*** Opening of Excerpted data ***

(** X7. A stream needs no [done] marker: when every line lets the loop go
    on and the connection does not fail, [stream_chat] returns at the end
    of the input, having read every line and yielded the message contents
    of all of them. *)
Theorem stream_without_done_completes
        (base_url api_key model : string) (msgs : list message)
        (temperature : float) (r : response) :
  chat_request base_url api_key model msgs temperature = Ret r ->
  raise_for_status r = Ret tt ->
  all_continue (iter_lines r) = true ->
  stream_error r = None ->
  outcome (stream_chat base_url api_key model msgs temperature) = Completed
  /\ lines_read (stream_chat base_url api_key model msgs temperature)
     = iter_lines r
  /\ yielded (stream_chat base_url api_key model msgs temperature)
     = fragments_of (iter_lines r).
Proof.
  intros Hreq Hst Hall Hend.
  rewrite (stream_chat_opened _ _ _ _ _ _ Hreq Hst), Hend.
  destruct (read_lines_app (iter_lines r) [] None Hall) as (Hr & Hy & Ho).
  rewrite app_nil_r in *. simpl in *. rewrite app_nil_r in *.
  now repeat split.
Qed.

(** **** The reply block on any stream *)

Lemma all_str_app (a b : list pyval) :
  all_str (app a b) = all_str a && all_str b.
Proof.
  induction a as [|x a IH]; [reflexivity|].
  destruct x; simpl; try reflexivity. exact IH.
Qed.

*** Close of Excerpted data ***

● What is expected: From the line holding "(** **** The reply block on any stream *)" to the final line of the data, output each line exactly and nothing more.

● Finished exercise:
(** **** The reply block on any stream *)

Lemma all_str_app (a b : list pyval) :
  all_str (app a b) = all_str a && all_str b.
Proof.
  induction a as [|x a IH]; [reflexivity|].
  destruct x; simpl; try reflexivity. exact IH.
Qed.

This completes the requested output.